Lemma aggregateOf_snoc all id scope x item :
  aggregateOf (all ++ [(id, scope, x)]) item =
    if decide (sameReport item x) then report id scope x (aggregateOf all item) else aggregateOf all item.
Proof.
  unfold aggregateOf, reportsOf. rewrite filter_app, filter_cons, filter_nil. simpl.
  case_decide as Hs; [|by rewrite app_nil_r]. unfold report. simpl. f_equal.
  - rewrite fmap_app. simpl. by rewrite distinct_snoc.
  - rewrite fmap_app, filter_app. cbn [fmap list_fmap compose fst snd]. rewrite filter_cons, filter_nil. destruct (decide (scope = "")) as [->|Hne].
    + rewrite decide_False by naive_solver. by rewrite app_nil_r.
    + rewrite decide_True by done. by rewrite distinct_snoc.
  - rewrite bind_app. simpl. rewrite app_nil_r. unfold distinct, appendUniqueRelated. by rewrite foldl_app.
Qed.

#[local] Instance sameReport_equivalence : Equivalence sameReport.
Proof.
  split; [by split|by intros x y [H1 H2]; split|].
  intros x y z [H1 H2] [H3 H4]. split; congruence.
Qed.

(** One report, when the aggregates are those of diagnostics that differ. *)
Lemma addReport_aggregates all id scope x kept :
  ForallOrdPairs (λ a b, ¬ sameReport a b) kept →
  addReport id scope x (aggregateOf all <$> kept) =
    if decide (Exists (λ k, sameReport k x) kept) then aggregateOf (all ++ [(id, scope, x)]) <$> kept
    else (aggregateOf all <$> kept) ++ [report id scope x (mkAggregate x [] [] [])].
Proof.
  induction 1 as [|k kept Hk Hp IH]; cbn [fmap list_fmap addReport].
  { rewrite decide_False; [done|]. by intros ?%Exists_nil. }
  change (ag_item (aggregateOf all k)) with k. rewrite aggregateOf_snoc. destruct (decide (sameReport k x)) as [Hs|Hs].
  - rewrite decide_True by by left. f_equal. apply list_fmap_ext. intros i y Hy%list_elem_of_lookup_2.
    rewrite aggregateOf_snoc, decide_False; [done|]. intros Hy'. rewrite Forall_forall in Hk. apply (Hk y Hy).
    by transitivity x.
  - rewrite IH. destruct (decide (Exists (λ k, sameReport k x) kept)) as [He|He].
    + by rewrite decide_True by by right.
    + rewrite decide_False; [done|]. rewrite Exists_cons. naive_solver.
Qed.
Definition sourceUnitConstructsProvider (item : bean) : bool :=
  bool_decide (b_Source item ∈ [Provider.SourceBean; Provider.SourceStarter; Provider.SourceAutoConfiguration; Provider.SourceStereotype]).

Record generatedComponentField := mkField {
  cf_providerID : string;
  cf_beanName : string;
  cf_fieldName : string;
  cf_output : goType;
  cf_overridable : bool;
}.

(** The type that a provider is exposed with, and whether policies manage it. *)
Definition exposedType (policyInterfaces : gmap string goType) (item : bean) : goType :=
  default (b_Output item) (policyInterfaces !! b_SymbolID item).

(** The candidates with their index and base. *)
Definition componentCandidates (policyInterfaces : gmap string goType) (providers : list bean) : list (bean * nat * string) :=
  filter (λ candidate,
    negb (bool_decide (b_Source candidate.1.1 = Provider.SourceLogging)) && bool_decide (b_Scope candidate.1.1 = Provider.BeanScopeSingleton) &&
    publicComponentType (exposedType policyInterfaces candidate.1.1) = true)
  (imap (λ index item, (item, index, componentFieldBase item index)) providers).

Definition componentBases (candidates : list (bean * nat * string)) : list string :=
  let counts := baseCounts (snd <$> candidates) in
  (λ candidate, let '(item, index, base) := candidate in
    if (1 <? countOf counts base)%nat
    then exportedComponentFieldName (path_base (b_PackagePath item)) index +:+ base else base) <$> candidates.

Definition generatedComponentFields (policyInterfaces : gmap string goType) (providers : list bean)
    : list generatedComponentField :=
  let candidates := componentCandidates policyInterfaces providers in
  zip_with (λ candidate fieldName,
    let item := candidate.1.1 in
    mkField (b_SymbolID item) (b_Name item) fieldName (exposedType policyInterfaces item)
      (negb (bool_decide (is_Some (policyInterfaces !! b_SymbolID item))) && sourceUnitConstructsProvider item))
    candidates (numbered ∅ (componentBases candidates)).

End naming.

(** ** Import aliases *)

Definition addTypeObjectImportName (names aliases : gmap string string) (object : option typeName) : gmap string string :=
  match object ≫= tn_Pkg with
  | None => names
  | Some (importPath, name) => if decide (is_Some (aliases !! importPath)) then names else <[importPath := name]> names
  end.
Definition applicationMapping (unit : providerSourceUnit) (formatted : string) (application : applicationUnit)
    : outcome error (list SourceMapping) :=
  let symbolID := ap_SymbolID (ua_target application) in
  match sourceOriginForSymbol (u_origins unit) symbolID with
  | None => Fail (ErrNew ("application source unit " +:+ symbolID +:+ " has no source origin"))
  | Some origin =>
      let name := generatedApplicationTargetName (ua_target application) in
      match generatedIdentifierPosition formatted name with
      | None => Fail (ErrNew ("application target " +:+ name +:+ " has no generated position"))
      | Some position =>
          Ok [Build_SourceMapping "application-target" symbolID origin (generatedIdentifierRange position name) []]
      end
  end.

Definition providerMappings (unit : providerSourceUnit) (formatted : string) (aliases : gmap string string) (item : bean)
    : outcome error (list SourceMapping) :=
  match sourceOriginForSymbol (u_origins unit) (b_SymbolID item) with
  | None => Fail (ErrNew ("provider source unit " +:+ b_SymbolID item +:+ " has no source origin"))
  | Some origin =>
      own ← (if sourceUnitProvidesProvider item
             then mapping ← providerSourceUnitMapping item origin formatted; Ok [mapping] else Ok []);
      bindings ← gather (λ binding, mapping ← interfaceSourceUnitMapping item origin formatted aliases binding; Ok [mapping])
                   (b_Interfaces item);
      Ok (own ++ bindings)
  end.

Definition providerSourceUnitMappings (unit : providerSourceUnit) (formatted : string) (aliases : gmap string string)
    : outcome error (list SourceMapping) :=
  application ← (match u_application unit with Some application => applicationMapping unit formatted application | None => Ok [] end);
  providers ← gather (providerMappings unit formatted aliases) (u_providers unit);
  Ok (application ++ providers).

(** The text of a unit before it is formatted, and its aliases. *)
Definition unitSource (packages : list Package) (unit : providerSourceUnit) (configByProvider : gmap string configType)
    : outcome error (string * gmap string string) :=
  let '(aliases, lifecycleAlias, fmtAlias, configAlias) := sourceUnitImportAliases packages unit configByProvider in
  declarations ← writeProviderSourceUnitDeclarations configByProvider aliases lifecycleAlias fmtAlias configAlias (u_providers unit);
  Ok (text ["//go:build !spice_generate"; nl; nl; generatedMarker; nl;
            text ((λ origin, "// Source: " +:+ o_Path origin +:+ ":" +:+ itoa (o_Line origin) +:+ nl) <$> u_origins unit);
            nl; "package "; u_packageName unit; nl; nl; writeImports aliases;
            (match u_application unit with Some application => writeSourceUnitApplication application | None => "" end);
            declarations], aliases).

DIRECTIONS FOR THIS TASK -> Each line with "mkField" in it must be identified and copied from the material.

SOLUTION TO THIS TASK ->
Record generatedComponentField := mkField {
    mkField (b_SymbolID item) (b_Name item) fieldName (exposedType policyInterfaces item)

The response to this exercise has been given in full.